Hillary Bray writes:

In
politics, the best ideas are often the simplest – and Democrat tax
spokesperson Andrew Murray has a very simple idea to lower income tax.
Oddly enough, you probably haven’t heard it.

It’s not a
be-all-and-end-all kind of idea, but it’s an idea that stops and makes
you think in what is often a grossly oversimplified area of debate.

Murray
circulated an article that canvassed it to at least five newspapers
last year when then-shadow treasurer, Mark Latham, came under criticism
from some of his own for calling for tax cuts for people earning up to
eighty odd grand a year – but it was rejected.

That was an
oversight. The Democrats might be slumping in the polls, but they are
still the third largest voting bloc in the Senate.

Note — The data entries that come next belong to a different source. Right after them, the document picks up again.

(** A ledger that satisfies the invariant passes the audit. *)
Lemma inv_validates : validate_metadata s = true.
Proof using Hs.
  unfold validate_metadata. rewrite (bi_len _ Hs), Z.eqb_refl. cbn [negb]. pose proof (tp_bound Hs).
  change ORDER_COUNT with (Z.of_nat 11).
  rewrite (validate_orders_spec (bi_wf _ Hs) 11 0 0 ltac:(lia) ltac:(lia) ltac:(lia) ltac:(intros; apply inv_coalesced; lia)).
  change (Z.of_nat 11) with ORDER_COUNT. rewrite Z.add_0_l, (weighted_covering (bi_wf _ Hs)).
  rewrite (sumZ_ext _ (fun p => Z.b2z (fpage ps p))), <- (bi_free _ Hs), Z.eqb_refl.
  2:{ intros p Hp%elem_of_seqZ. apply inv_covering. lia. }
  cbn [negb]. rewrite (validate_pages_complete (bi_wf _ Hs) (bi_len _ Hs)); [|apply inv_page_ok|lia| |lia|lia].
  - by rewrite Z.add_0_l, Z.sub_0_r, <- (bi_reserved _ Hs), Z.eqb_refl.
  - intros o Ha. by rewrite Z.div_0_l by (pose proof (pow2_pos o); destruct Ha; lia).
Qed.
End audit_inv.

(** The audit is sound: a ledger it accepts satisfies the invariant. *)
Lemma validates_inv s : ledger_shape s -> validate_metadata s = true -> buddy_inv s.
Proof.
  intros Hs. unfold validate_metadata.
  destruct (Z.eqb_spec (zlen (page_state s)) (total_pages s)) as [Hlen|]; [|done]. cbn [negb].
  destruct (validate_orders _ _ _) as [w|] eqn:Ev; [|done].
  destruct (Z.eqb_spec w (free_pages s)) as [->|]; [|done]. cbn [negb].
  destruct (validate_pages _ _ _ _) as [r|] eqn:Ep; [|done]. intros Hr%Z.eqb_eq.
  pose proof (audited_counts s _ Hs Ev) as Hwf. pose proof (wf_tp _ _ Hwf).
  assert (forall k, 0 <= k < 10 -> coalesced (tp := total_pages s) (fm := free_map s) k) as Hco.
  { exact (validate_orders_sound Hwf 11 0 _ _ ltac:(lia) ltac:(lia) Ev). }
  apply (validate_pages_sound Hwf Hlen) in Ep as [Hok ->]; [|lia].
  pose proof (audited_canonical Hwf Hlen Hok Hco) as Hcan.
  split; try apply Hs; try done.
  - intros p x Hx. apply zget_Some_range in Hx as Hp.
    destruct (Hok p ltac:(lia)) as [[? _]|[[? _]|(o & ? & _)]]; [left; congruence|right; left; congruence|].
    right; right. by exists o.
  - rewrite (sumZ_ext _ (covering (free_map s))), <- (weighted_covering Hwf).
    + change ORDER_COUNT with (Z.of_nat 11) in *.
      rewrite (validate_orders_spec Hwf 11 0 0) in Ev by (lia || (intros; apply Hco; lia)). apply (inj Some) in Ev. by rewrite <- Ev, Z.add_0_l.
    + intros p Hp%elem_of_seqZ. symmetry. apply (canonical_covering Hwf Hlen Hcan). lia.
  - rewrite <- Hr, Z.add_0_l. by rewrite Z.sub_0_r.
Qed.
(** ** Runs *)

(** C3 After any sequence of allocations and releases (releases of arbitrary
    addresses included) on an allocator built over a window with reservations:
    the ledger is sound, the allocations handed out and not yet returned lie in
    the window, share no byte with one another and touch no withheld page, the
    withheld pages are the ones withheld at construction, and outstanding, free
    and reserved pages add up to the window. *)
Theorem runs_correct (arch : PhysArch) (laws : PhysArchLaws arch) base pages reserved s0 ops :
  initial base pages reserved s0 -> Forall op_ok ops ->
  let '(s, L) := run s0 ops in
  buddy_inv s /\
  (forall f o, (f, o) ∈ L -> base <= f /\ f + 2 ^ o * PAGE_SIZE <= base + pages * PAGE_SIZE) /\
  (forall f o f' o', (f, o) ∈ L -> (f', o') ∈ L -> (f, o) <> (f', o') ->
     f + 2 ^ o * PAGE_SIZE <= f' \/ f' + 2 ^ o' * PAGE_SIZE <= f) /\
  (forall f o p, (f, o) ∈ L -> 0 <= p < pages -> f < base + (p + 1) * PAGE_SIZE ->
     base + p * PAGE_SIZE < f + 2 ^ o * PAGE_SIZE -> withheld base reserved p = false) /\
  (forall p, 0 <= p < pages -> rpage (page_state s) p = withheld base reserved p) /\
  sumZ (fun fo => 2 ^ fo.2) L + free_pages s + reserved_pages s = pages.
Proof.
  intros Hi Hops. pose proof (run_preserves base pages reserved ops s0 [] (init_run _ _ _ _ Hi) Hops) as H.
  unfold run. destruct (foldl run_op (s0, []) ops) as [s L]. split_and!.
  - apply H.
  - intros f o. by eapply live_bounds.
  - intros f o f' o'. by eapply live_disjoint.
  - intros f o p. by eapply live_unreserved.
  - apply H.
  - apply (ri_count _ _ _ _ _ H).
Qed.

Definition demo_ops : list BuddyOp :=
  [OpAlloc 0; OpAlloc 3; OpAlloc 2; OpFree 0x106000 0; OpFree 0x106000 0; OpFree 0x100000 1; OpAlloc 10; OpAlloc 1].

Lemma runs_witness :
  zlen (run demo demo_ops).2 = 3 /\ free_pages (run demo demo_ops).1 = 48 /\
  let '(s, L) := run demo demo_ops in sumZ (fun fo => 2 ^ fo.2) L + free_pages s + reserved_pages s = 64.
Proof.
  split; [vm_compute; reflexivity|]. split; [vm_compute; reflexivity|].
  pose proof (runs_correct x86_arch x86_laws 0x100000 64 demo_reserved demo demo_ops demo_initial) as H.
  destruct (run demo demo_ops) as [s L].
  destruct H as (_ & _ & _ & _ & _ & H); [repeat constructor; simpl; lia|exact H].
Defined.

(** ** Construction and audit *)

(** C4 [new_with_reservations] on every window and every list of reservations:
    when it succeeds the window is valid and the allocator is sound, with
    exactly the pages that share a byte with a reservation withheld and all
    others free; when it fails on a valid window it is because the heap refused
    the metadata.  It never panics, and the final audit never rejects what it
    built. *)
Theorem new_with_reservations_correct (arch : PhysArch) (laws : PhysArchLaws arch) heap_ok base size reserved :
  0 <= base -> 0 <= size -> Forall valid_range reserved ->
  (exists s, new_with_reservations heap_ok base size reserved = Ok s /\
     valid_window base size /\ initial base (size / PAGE_SIZE) reserved s) \/
  (exists e, new_with_reservations heap_ok base size reserved = Err e /\
     (valid_window base size -> exists n, heap_ok n = false)).
Proof. intros. by apply new_with_reservations_total. Qed.

Lemma new_with_reservations_witness :
  exists s, new_with_reservations (fun _ => true) 0x100000 (64 * 4096) demo_reserved = Ok s /\
    free_pages s = 62 /\ zget (page_state s) 5 = Some PAGE_RESERVED.
Proof.
  destruct (new_with_reservations_correct x86_arch x86_laws (fun _ => true) 0x100000 (64 * 4096) demo_reserved)
    as [(s & Hs & _ & Hi)|(e & _ & H)]; [lia|lia|exact demo_ranges| |].
  - exists s. split; [exact Hs|]. split.
    + rewrite (init_free _ _ _ _ Hi), (init_reserved _ _ _ _ Hi). vm_compute. reflexivity.
    + rewrite (init_pages _ _ _ _ Hi); [|vm_compute; split; congruence]. vm_compute. reflexivity.
  - destruct (H demo_window) as [n Hn]. discriminate.
Defined.

(** Boot storage: storage of at least [metadata_bytes] bytes at an 8-byte
    aligned address is always enough for [new_with_reservations_in] on a valid
    window, and builds the same kind of allocator. *)
Theorem metadata_bytes_suffice (arch : PhysArch) (laws : PhysArchLaws arch) base size reserved addr len n :
  0 <= base -> valid_window base size -> Forall valid_range reserved ->
  metadata_bytes size = Ok n -> n <= len -> addr mod 8 = 0 ->
  exists s, new_with_reservations_in base size reserved addr len = Ok s /\
    initial base (size / PAGE_SIZE) reserved s.
Proof. intros. by eapply new_with_reservations_in_ok. Qed.

Lemma metadata_bytes_witness :
  exists s, new_with_reservations_in 0x100000 (64 * 4096) demo_reserved 0x8000 200 = Ok s /\ total_pages s = 64.
Proof.
  destruct (metadata_bytes_suffice x86_arch x86_laws 0x100000 (64 * 4096) demo_reserved 0x8000 200 120)
    as (s & Hs & Hi); [lia|exact demo_window|exact demo_ranges|vm_compute; reflexivity|lia|reflexivity|].
  exists s. split; [exact Hs|]. rewrite (init_total _ _ _ _ Hi). reflexivity.
Defined.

The opinion editors should have realised that. John Howard and Mark Latham surely do.

No
one seriously expects a double dissolution election. That means that
there will be seven Australian Democrats – no matter what happens at
the election – sitting and voting in the Senate until June 30 2005.

If
the Government wants to put tax changes through before an election –
and it’s dropped plenty of hints that this is the case – they’ll want
those seven votes. L-A-W tax cuts are still fresh in voters’ minds –
and tax bribes will need to look solid if they’re going to work.

Tax
will be on the agenda at the Labor National Conference next week. While
we cannot yet tell the final form of Labor’s policy, it is clear the
party wants to do introduce at least some concessions.

If
a Latham Government is elected, it will want to implement its proposals
quickly –while those seven Democrats are still around. Labor knows from
the L-A-W law experience and the backlash of 1993 how broken tax
promises can quickly start unravelling an election win.

When the major parties disagree, the Democrats have a crucial role to play – particularly on issues such as tax.

The
Greens and independents lack the interest, the skills and the resources
to make any significant contribution in this sort of debate. The
Democrats have 25 years of experience to draw on.

The Mayne Man likes to say that Crikey is like Las Vegas. We’re the best venue to stage to fight.

Murray deserves an appreciative audience – and he’s kindly given us his original article.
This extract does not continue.